We also compared the adverse effects on the liver and kidney in the eltrombopag and TPO groups after HSCT. We evaluated liver and kidney function throughout the treatment period after transplantation. Based on TBIL levels, 37 patients in the eltrombopag group were assessed as having grade 0 liver injury, 4 patients had grade I liver injury. Forty-two patients were evaluated as having grade 0 liver injury and 7 patients had grade I liver injury in the TPO group, respectively (P = 0.514). According to ALP levels, all patients in the eltrombopag group had a grade 0 liver injury, 44 patients had a grade 0 liver injury, and 5 patients had a grade I liver injury in the TPO group, respectively (P = 0.060). Based on BUN levels, there were 39 patients with grade 0 kidney injury and 2 patients with grade I injury in the eltrombopag group, whereas 45 patients with grade 0 kidney injury and 4 patients with grade I in the TPO group TPO (P = 0.685). Based on CREA levels, all patients had grade 0 kidney injury in the eltrombopag group, 48 of the patients had grade 0 kidney injury, and I patient had grade 1 in the TPO group (P > 0.999). Depending on Upro levels, 24 of the patients had grade 0 kidney injury and 17 patients had grade I in the eltrombopag group. Twenty-four patients had grade 0 kidney injury and 25 patients had grade I in the TPO group TPO (P = 0.365).

4 Discussion

HSCT is the only curable treatment for many hematological malignant diseases and some non-malignant diseases, but according to the literature, approximately 5%-44% of patients will experience thrombocytopenia after HSCT ( 17 – 19 ). Long-term thrombocytopenia after transplantation is also a risk factor for a poor prognosis ( 20 ). Currently, there is no standard treatment for thrombocytopenia after transplantation. Gamma globulin, androgen, and recombinant human thrombocytopenia (rhTPO) are commonly used in clinical treatment of thrombocytopenia after transplantation. Eltrombopag is an oral small molecule agonist for the thrombopoietin receptor. As early as 2008, eltrombopag was approved by the US FDA for the treatment of primary immune thrombocytopenia (ITP) ( 21 ), and effective rates were reported to be 59% to 85% ( 22 ). Eltrombopag has been shown to have promising results in patients with ITP and refractory severe aplastic anemia (rSAA), with almost 80% of patients with ITP and 40% of rSAA showing platelet recovery after treatment ( 23 – 25 ). In addition, eltrombopag has recently been used for the treatment of thrombocytopenia after HSCT and showed high effectiveness ( 13 , 26 – 30 ). However, it is not clear whether Eltrombopag can promote platelet implantation after HSCT.
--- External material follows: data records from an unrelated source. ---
(** * Secure BLE file transfer: the sender and the receiver application

    A shallow embedding of the session logic of [sendersapp.js] (the sender)
    and of the receiver application, and the properties of the protocol
    description that can be settled on it.

    A JavaScript string whose code units are all below 256 is a [string];
    where [base64.decode] can return a code unit above 255 its result is a
    list of code units.  A [Uint8Array] is a [list byte]; the [useRef] cells
    and the React state are the fields of one record per application;
    awaiting a promise gives an [outcome], a value or the message of what
    was thrown.  An [async] function is cut at its [await]s: what runs
    between two of them is one step, and the event loop chooses which
    continuation, callback or button handler runs next.  A value handed to
    a characteristic for writing is appended to a log; the peer's monitor
    is given values of that log. *)

From Stdlib Require Import NArith ZArith List String Ascii Bool Arith Lia.
From Stdlib Require Import PrimFloat FloatOps SpecFloat.
From Stdlib.Strings Require Import Byte.
Import ListNotations.

Local Open Scope string_scope.

(** ** JavaScript string primitives *)

Module Js.

(** [s.slice(n)] for [0 <= n]. *)
Fixpoint drop (n : nat) (s : string) : string :=
  match n, s with
  | O, _ => s
  | S _, EmptyString => EmptyString
  | S n', String _ s' => drop n' s'
  end.

(** [s.slice(0, n)] for [0 <= n]. *)
Fixpoint take (n : nat) (s : string) : string :=
  match n, s with
  | O, _ => EmptyString
  | S _, EmptyString => EmptyString
  | S n', String c s' => String c (take n' s')
  end.

(** [s.slice(a, b)] for [0 <= a] and [0 <= b]: the characters at positions
    [a], ..., [b - 1] that exist. *)
Definition slice (a b : nat) (s : string) : string :=
  take (b - a) (drop a s).

(** [chunks.join('')]. *)
Definition join (chunks : list string) : string :=
  fold_right append EmptyString chunks.

Definition charCode (c : ascii) : N := N_of_ascii c.
Definition fromCharCode (n : N) : ascii := ascii_of_N n.

(** The code units of a string. *)
Fixpoint units (s : string) : list N :=
  match s with
  | EmptyString => []
  | String c s' => charCode c :: units s'
  end.

(** The string of a list of code units, when none of them is above 255. *)
Fixpoint narrow (us : list N) : option string :=
  match us with
  | [] => Some EmptyString
  | u :: us' =>
      if (u <? 256)%N
      then option_map (String (fromCharCode u)) (narrow us')
      else None
  end.

(** [Uint8Array.from(str, (c) => c.charCodeAt(0))]: every code unit is
    taken modulo 256. *)
Definition toUint8Array (us : list N) : list byte :=
  map (fun u => match Byte.of_N (u mod 256) with
                | Some b => b
                | None => x00
                end) us.

End Js.

(** ** Promises *)

(** What awaiting a promise gives: its value, or the thrown [Error] with its
    message. *)
Inductive outcome (A : Type) : Type :=
| Resolved (value : A)
| Rejected (message : string).
Arguments Resolved {A} value.
Arguments Rejected {A} message.

(** [characteristic?.value] used as a condition: [null], [undefined] and the
    empty string are falsy. *)
Definition truthy (value : option string) : option string :=
  match value with
  | Some EmptyString => None
  | other => other
  end.

(** ** The transport encoding ([react-native-base64])

    The package is a dependency, not part of the repository; the model
    follows its [encode] and [decode] statement by statement.  Both are
    [do ... while (i < input.length)] loops, so both run their body once on
    the empty string; [decode] throws on a character outside [keyStr] and
    on nothing else: a group that is short of four characters is filled up
    with index 0 ([keyStr.indexOf('')]), and the padding sign is index 64
    wherever it stands. *)

Module Base64.

Definition keyStr : string :=
  "ABCDEFGHIJKLMNOPQRSTUVWXYZabcdefghijklmnopqrstuvwxyz0123456789+/=".

Definition charAt (i : N) : ascii :=
  match String.get (N.to_nat i) keyStr with
  | Some c => c
  | None => "="%char
  end.

Fixpoint indexFrom (i : N) (c : ascii) (s : string) : option N :=
  match s with
  | EmptyString => None
  | String d s' => if Ascii.eqb c d then Some i else indexFrom (N.succ i) c s'
  end.

(** [keyStr.indexOf(c)], [None] for -1. *)
Definition indexOf (c : ascii) : option N := indexFrom 0 c keyStr.

Definition enc1 (chr1 : N) : N := N.shiftr chr1 2.
Definition enc2 (chr1 chr2 : N) : N :=
  N.lor (N.shiftl (N.land chr1 3) 4) (N.shiftr chr2 4).
Definition enc3 (chr2 chr3 : N) : N :=
  N.lor (N.shiftl (N.land chr2 15) 2) (N.shiftr chr3 6).
Definition enc4 (chr3 : N) : N := N.land chr3 63.

Definition quad (e1 e2 e3 e4 : N) (rest : string) : string :=
  String (charAt e1) (String (charAt e2)
    (String (charAt e3) (String (charAt e4) rest))).

(** The iterations of the loop of [encode] on what is left of a text that
    is not empty. *)
Fixpoint encodeLoop (input : string) : string :=
  match input with
  | EmptyString => EmptyString
  | String a EmptyString =>
      let chr1 := Js.charCode a in
      quad (enc1 chr1) (enc2 chr1 0) 64 64 EmptyString
  | String a (String b EmptyString) =>
      let chr1 := Js.charCode a in
      let chr2 := Js.charCode b in
      quad (enc1 chr1) (enc2 chr1 chr2) (enc3 chr2 0) 64 EmptyString
  | String a (String b (String c rest)) =>
      let chr1 := Js.charCode a in
      let chr2 := Js.charCode b in
      let chr3 := Js.charCode c in
      quad (enc1 chr1) (enc2 chr1 chr2) (enc3 chr2 chr3) (enc4 chr3)
           (encodeLoop rest)
  end.

(** [base64.encode]: on the empty text the one iteration reads three times
    [NaN] and gives [AA==]. *)
Definition encode (input : string) : string :=
  match input with
  | EmptyString => quad 0 0 64 64 EmptyString
  | _ => encodeLoop input
  end.

Definition chr1 (e1 e2 : N) : N := N.lor (N.shiftl e1 2) (N.shiftr e2 4).
Definition chr2 (e2 e3 : N) : N :=
  N.lor (N.shiftl (N.land e2 15) 4) (N.shiftr e3 2).
Definition chr3 (e3 e4 : N) : N := N.lor (N.shiftl (N.land e3 3) 6) e4.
TPO is a key regulator of thrombogenesis, which promotes proliferation and multiploidy of megakaryocytes by stimulating stem cells to differentiate into megakaryocytes, thus promoting thrombogenesis ( 5 , 31 , 32 ). Sun et al. ( 33 ) treated 24 patients with chronic isolated thrombocytopenia (PT) after HSCT with rhTPO, and the study showed that 45.8% of the patients responded to rhTPO treatment and eventually achieved platelet implantation. Delayed platelet implantation (DPE) is also a common complication after allo-HSCT, Kanda ( 34 ) showed that 5-37% of patients who received allo-HSCT developed DPE ( 19 ), while Wang et al. ( 35 ) demonstrated that rhTPOT could promote platelet transplantation after HSC. IFN-γ, a key pro-inflammatory cytokine, was reported to be involved in the destruction of HSPC by inhibiting TPO signaling, while eltrombopag can bypass this inhibition in vitro by activating c-MPL signaling ( 36 , 37 ). Since the thrombopoietin receptor is expressed in both megakaryocytes and hematopoietic stem cells, eltrombopag can promote the formation and maturation of megakaryocytes to release platelets and promote stem cell generation ( 38 , 39 ). It has also been reported that not only PLT, but also hemoglobin and WBCs increased significantly with eltrombopag treatment after allogeneic HSCT ( 25 , 40 , 41 ). These studies suggest that eltrombopag may play a better role in promoting hematopoietic stem cell graft.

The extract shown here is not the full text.